[Extracted data entries]:
• • • •

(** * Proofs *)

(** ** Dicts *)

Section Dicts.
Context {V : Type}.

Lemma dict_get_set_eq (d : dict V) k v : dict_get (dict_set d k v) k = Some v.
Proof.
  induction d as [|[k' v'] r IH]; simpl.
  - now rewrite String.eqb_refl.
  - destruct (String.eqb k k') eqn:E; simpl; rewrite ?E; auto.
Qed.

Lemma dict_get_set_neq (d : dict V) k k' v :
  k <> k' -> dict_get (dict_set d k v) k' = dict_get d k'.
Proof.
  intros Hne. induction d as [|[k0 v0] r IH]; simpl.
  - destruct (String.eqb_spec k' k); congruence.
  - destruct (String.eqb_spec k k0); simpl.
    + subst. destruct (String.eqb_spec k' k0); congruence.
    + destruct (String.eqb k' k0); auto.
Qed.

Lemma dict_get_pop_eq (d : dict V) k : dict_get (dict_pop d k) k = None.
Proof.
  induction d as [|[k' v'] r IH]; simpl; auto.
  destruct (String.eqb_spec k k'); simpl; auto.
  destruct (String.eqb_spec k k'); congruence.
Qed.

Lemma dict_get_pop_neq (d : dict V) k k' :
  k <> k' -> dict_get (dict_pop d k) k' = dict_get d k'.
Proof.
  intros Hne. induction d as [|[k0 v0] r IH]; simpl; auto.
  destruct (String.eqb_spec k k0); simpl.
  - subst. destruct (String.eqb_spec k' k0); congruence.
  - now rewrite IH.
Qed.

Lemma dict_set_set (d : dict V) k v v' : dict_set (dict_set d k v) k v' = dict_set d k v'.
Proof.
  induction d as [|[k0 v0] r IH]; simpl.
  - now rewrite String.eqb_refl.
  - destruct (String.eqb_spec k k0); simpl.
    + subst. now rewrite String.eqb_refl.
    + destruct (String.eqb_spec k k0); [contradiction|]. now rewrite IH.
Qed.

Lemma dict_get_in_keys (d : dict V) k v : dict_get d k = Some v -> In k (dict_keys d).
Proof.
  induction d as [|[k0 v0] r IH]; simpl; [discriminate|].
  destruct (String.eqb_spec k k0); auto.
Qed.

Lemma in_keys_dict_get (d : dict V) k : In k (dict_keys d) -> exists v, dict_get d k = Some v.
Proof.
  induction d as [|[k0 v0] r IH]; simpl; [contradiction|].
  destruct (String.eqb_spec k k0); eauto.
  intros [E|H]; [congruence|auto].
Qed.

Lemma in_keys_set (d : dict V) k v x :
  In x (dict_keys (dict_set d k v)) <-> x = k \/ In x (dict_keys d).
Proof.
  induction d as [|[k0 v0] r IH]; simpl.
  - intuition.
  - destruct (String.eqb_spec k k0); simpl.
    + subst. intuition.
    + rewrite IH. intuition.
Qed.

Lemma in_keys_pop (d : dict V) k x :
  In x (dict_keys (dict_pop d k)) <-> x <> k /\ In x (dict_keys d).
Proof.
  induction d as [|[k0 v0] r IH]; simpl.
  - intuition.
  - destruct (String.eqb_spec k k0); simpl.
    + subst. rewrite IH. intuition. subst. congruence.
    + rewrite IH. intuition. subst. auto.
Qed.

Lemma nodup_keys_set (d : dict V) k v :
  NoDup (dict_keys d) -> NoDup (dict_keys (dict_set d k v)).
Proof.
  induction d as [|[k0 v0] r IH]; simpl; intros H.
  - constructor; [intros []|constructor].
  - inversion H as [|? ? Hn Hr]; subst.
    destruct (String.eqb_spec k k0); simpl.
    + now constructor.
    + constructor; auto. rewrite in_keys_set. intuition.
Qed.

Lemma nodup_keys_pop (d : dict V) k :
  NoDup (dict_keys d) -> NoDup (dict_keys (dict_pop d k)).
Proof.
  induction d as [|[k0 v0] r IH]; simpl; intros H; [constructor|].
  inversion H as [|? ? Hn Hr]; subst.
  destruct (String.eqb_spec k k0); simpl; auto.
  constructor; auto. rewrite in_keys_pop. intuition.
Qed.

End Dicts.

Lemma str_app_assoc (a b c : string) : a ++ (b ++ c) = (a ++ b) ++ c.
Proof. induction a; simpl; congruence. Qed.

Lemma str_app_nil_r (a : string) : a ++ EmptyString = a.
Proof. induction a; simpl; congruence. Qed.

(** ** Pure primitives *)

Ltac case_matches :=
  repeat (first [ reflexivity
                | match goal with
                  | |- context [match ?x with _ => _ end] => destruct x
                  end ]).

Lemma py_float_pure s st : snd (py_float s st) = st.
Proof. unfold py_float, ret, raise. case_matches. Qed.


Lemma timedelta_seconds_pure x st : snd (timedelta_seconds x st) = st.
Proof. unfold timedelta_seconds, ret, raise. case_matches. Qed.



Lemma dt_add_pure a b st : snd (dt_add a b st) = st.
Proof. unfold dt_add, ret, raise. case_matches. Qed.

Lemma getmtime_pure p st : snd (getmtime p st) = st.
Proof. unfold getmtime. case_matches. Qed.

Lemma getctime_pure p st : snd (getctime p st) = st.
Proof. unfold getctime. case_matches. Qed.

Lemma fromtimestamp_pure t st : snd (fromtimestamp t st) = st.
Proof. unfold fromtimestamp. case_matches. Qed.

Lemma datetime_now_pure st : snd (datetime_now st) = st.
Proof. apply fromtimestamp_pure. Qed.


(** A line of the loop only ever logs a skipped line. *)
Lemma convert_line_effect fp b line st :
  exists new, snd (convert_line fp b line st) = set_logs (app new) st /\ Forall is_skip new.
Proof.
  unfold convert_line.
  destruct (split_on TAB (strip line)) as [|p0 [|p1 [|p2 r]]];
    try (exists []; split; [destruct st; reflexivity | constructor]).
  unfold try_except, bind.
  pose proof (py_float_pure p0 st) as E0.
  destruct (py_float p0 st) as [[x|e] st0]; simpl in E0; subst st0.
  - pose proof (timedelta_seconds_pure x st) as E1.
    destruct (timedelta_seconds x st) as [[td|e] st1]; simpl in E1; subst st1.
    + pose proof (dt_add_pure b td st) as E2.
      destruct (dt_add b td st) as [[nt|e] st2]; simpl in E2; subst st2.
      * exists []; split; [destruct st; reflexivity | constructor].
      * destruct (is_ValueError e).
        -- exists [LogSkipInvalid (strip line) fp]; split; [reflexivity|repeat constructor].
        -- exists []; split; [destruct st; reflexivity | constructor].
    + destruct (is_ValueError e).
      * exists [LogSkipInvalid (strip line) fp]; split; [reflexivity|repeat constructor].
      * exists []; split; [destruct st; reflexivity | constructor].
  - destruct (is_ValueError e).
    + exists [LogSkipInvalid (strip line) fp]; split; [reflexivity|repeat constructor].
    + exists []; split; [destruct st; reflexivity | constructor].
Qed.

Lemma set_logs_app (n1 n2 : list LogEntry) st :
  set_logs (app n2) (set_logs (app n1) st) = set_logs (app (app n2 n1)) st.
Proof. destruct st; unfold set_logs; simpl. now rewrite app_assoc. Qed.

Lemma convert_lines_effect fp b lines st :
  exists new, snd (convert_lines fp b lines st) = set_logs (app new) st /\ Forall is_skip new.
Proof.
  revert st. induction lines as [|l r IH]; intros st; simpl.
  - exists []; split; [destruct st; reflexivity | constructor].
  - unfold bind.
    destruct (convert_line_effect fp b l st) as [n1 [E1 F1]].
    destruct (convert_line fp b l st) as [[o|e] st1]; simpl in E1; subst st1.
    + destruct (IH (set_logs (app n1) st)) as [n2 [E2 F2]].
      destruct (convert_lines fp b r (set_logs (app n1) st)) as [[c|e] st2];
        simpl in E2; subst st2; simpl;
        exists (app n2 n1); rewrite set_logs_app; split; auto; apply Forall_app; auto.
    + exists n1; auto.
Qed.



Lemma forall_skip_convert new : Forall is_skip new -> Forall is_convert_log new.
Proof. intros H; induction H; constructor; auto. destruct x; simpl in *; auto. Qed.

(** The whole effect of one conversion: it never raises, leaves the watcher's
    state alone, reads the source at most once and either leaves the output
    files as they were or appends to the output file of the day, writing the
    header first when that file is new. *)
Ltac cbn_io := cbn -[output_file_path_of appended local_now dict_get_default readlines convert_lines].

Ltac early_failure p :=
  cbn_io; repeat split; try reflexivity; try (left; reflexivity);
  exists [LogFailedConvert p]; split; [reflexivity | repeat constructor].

• • • •

[Task details]: Go through the entries above and report every line in which the word "contradiction" appears.

[Output for this exercise]:
    + destruct (String.eqb_spec k k0); [contradiction|]. now rewrite IH.
  induction d as [|[k0 v0] r IH]; simpl; [contradiction|].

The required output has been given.